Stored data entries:
/---
Ltac split_bytes := repeat match goal with H : Forall _ (_ :: _) |- _ => apply List.Forall_cons_iff in H as [? H] end.

Lemma decode_encode l : is_bytes l -> decode (encode l) = Some l.
Proof.
  induction l as [|x|x y|x y z l IH] using three_ind; intros Hl; split_bytes; [done|by apply decode_one|by apply decode_two|].
  change (encode (x :: y :: z :: l)) with (map valToChar (encode_group x (Some y) (Some z)) ++ encode l).
  by rewrite decode_group, IH.
Qed.

Lemma encode_length l : Z.of_nat (length (encode l)) = (Z.of_nat (length l) + 2) / 3 * 4.
Proof.
  induction l as [|x|x y|x y z l IH] using three_ind; [done|done|done|].
  change (encode (x :: y :: z :: l)) with (map valToChar (encode_group x (Some y) (Some z)) ++ encode l).
  rewrite length_app, length_map. cbn [length encode_group]. mlia.
Qed.

(** The chunks of the encoder are those of the decoder. *)
Lemma encode_app n : forall l1 l2, length l1 = (3 * n)%nat -> encode (l1 ++ l2) = encode l1 ++ encode l2 /\ length (encode l1) = (4 * n)%nat.
Proof.
  induction n as [|n IH]; intros l1 l2 Hl; [by destruct l1|]. destruct l1 as [|x [|y [|z l1]]]; cbn in Hl; try lia.
  destruct (IH l1 l2 ltac:(lia)) as [E1 E2]. cbn [app].
  change (encode (x :: y :: z :: l1 ++ l2)) with (map valToChar (encode_group x (Some y) (Some z)) ++ encode (l1 ++ l2)).
  change (encode (x :: y :: z :: l1)) with (map valToChar (encode_group x (Some y) (Some z)) ++ encode l1).
  rewrite E1, app_assoc, length_app, length_map, E2. cbn [length encode_group]. split; [done|lia].
Qed.

Definition chunk : nat := Z.to_nat (65535 / 4).
Lemma chunk_encode : kMaxConvert_encode = (3 * chunk)%nat.
Proof. unfold kMaxConvert_encode, chunk. lia. Qed.
Lemma chunk_decode : kMaxConvert_decode = (4 * chunk)%nat.
Proof. unfold kMaxConvert_decode, chunk. lia. Qed.
Lemma chunk_pos : (0 < chunk)%nat /\ Z.of_nat chunk = 16383.
Proof. unfold chunk. change (65535 / 4) with 16383. lia. Qed.
#[local] Opaque kMaxConvert_encode kMaxConvert_decode chunk.

Lemma encode32_spec fuel : forall inp outLen, (length inp < fuel)%nat -> 0 <= outLen -> outLen + (Z.of_nat (length inp) + 2) / 3 * 4 < 2 ^ 32 ->
  Base64Encode32 valToChar fuel inp outLen = Ok (outLen + Z.of_nat (length (encode inp)), encode inp).
Proof.
  induction fuel as [|fuel IH]; intros inp outLen Hf H0 Hlen; [lia|]. cbn [Base64Encode32]. rewrite chunk_encode. destruct chunk_pos as [Hp Hc].
  unfold Base64Encode_len. destruct (drop (3 * chunk) inp) as [|b rest] eqn:Ed.
  - assert (length inp <= 3 * chunk)%nat as Hle by (apply (f_equal length) in Ed; rewrite length_drop in Ed; cbn in Ed; lia).
    rewrite take_ge by done. rewrite encode_length in *. rewrite u16_id by mlia. by rewrite u32_id by mlia.
  - assert (3 * chunk < length inp)%nat as Hlt by (apply (f_equal length) in Ed; rewrite length_drop in Ed; cbn in Ed; lia).
    assert (length (take (3 * chunk) inp) = 3 * chunk)%nat as Ht by (rewrite length_take; lia).
    destruct (encode_app chunk (take (3 * chunk) inp) (b :: rest) Ht) as [E1 E2].
    assert (inp = take (3 * chunk) inp ++ b :: rest) as Ei by (by rewrite <- Ed, take_drop).
    assert (length inp = 3 * chunk + length (b :: rest))%nat as El by (rewrite Ei at 1; by rewrite length_app, Ht).
    rewrite E2, u16_id, u32_id by mlia. rewrite IH; [|lia|lia|mlia]. assert (encode inp = encode (take (3 * chunk) inp) ++ encode (b :: rest)) as E by (rewrite Ei at 1; exact E1).
    rewrite E, length_app, E2. do 2 f_equal. lia.
Qed.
\---
• What to do: Exactly as they stand in the records above, print the lines from the one containing "Lemma chunk_pos : (0" through the final line, inclusive.

• Reply:
Lemma chunk_pos : (0 < chunk)%nat /\ Z.of_nat chunk = 16383.
Proof. unfold chunk. change (65535 / 4) with 16383. lia. Qed.
#[local] Opaque kMaxConvert_encode kMaxConvert_decode chunk.

Lemma encode32_spec fuel : forall inp outLen, (length inp < fuel)%nat -> 0 <= outLen -> outLen + (Z.of_nat (length inp) + 2) / 3 * 4 < 2 ^ 32 ->
  Base64Encode32 valToChar fuel inp outLen = Ok (outLen + Z.of_nat (length (encode inp)), encode inp).
Proof.
  induction fuel as [|fuel IH]; intros inp outLen Hf H0 Hlen; [lia|]. cbn [Base64Encode32]. rewrite chunk_encode. destruct chunk_pos as [Hp Hc].
  unfold Base64Encode_len. destruct (drop (3 * chunk) inp) as [|b rest] eqn:Ed.
  - assert (length inp <= 3 * chunk)%nat as Hle by (apply (f_equal length) in Ed; rewrite length_drop in Ed; cbn in Ed; lia).
    rewrite take_ge by done. rewrite encode_length in *. rewrite u16_id by mlia. by rewrite u32_id by mlia.
  - assert (3 * chunk < length inp)%nat as Hlt by (apply (f_equal length) in Ed; rewrite length_drop in Ed; cbn in Ed; lia).
    assert (length (take (3 * chunk) inp) = 3 * chunk)%nat as Ht by (rewrite length_take; lia).
    destruct (encode_app chunk (take (3 * chunk) inp) (b :: rest) Ht) as [E1 E2].
    assert (inp = take (3 * chunk) inp ++ b :: rest) as Ei by (by rewrite <- Ed, take_drop).
    assert (length inp = 3 * chunk + length (b :: rest))%nat as El by (rewrite Ei at 1; by rewrite length_app, Ht).
    rewrite E2, u16_id, u32_id by mlia. rewrite IH; [|lia|lia|mlia]. assert (encode inp = encode (take (3 * chunk) inp) ++ encode (b :: rest)) as E by (rewrite Ei at 1; exact E1).
    rewrite E, length_app, E2. do 2 f_equal. lia.
Qed.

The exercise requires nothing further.